Certo mi ero ripromesso che sarebbe cambiato tutto e che mi sarei aperto a ogni nuova sintomatologia ma questo era troppo. Iniziai a fare l'elenco dei sintomi già da un po' e non ne avevo mai parlato a John. Ero stupido a non dirlo a un medico, ma pensai che mi avrebbe visto solo come un paziente.
Avevo mentito quando avevo detto che non sapevo cosa volesse dire mio padre con "spero non ti siano venuti già i sintomi", volevo tenere per me la verità su questo fatto, per orgoglio se vogliamo, ma in realtà per ignoranza.

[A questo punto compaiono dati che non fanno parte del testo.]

(** * Educational Article Generator: the article-to-PDF layout pass

    A shallow embedding of [src/app.py] (hosted-API variant) and
    [src/main.py] (local-model variant), together with the parts of the
    Python runtime they call ([str] methods, [textwrap.TextWrapper]) and
    a small model of the FPDF backend as a sequence of draw instructions.

    Python strings are sequences of Unicode code points; they are lists
    of [N] here.  Integers that the code only uses as lengths, columns
    and indices are [nat].

    What lies outside the two source files is modelled as follows.
    - The Unicode tables behind [isalnum], [isdecimal], [upper], [lower]
      and [title] are a parameter ([Ucd]); whitespace and line
      boundaries are the fixed, small sets CPython uses.
    - [textwrap] follows CPython 3.10 and later (long words are broken
      after a hyphen when there is one).
    - The text generators are functions from the topic to a reply or an
      exception.
    - The backend (fpdf2) records the draw calls it executes.  It
      raises on a text its core font cannot encode in Latin-1, and on a
      [multi_cell] of width 0 that has something to draw while the
      cursor stands at the right margin, where the [multi_cell] or the
      open [cell] before it left it.  Page breaks and the page footer
      are its own business and are not part of a document here.
    - The clock and the disk form an explicit [world]; of the calls to
      the file system only [os.makedirs] of the empty path fails. *)

From Stdlib Require Import String Ascii DecimalString List NArith Arith Bool.
From Stdlib Require Import ZArith Lia Zify ZifyNat.
Import ListNotations.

Conoscevo i miei sintomi ma non la malattia, questa mancanza di conoscenza mi infastidiva e non avrei detto nulla finché non sarei giunto a una conclusione. Ma chi meglio di un medico poteva dirmi cosa avevo?
Chiusi il rubinetto guardando il mio riflesso. Ero sempre pallido ma almeno non tremavo più e non avevo più il sangue che usciva dal naso. Mi schiaffeggiai le guance per riprendere colore e tornai nella stanza di John.
Shelley lo usava come cuscino mentre lui dormiva beato. Entrambi avevano un sonno profondo quindi non si accorgevano mai di nulla.
Sorrisi a vederli così.
Sembravano davvero una figlia e un padre protettivo. Per una persona normale riscaldava il cuore quella visione, ma non per me. Io, invece, sentivo malinconia, tristezza e rancore, ma non verso di loro. Verso mio padre.
Strinsi i pugni e uscii da quella stanza. Mi rifuggiai da qualche parte per concentrare i miei pensieri sugl'indirizzi che erano stati trovati nell'hard disk.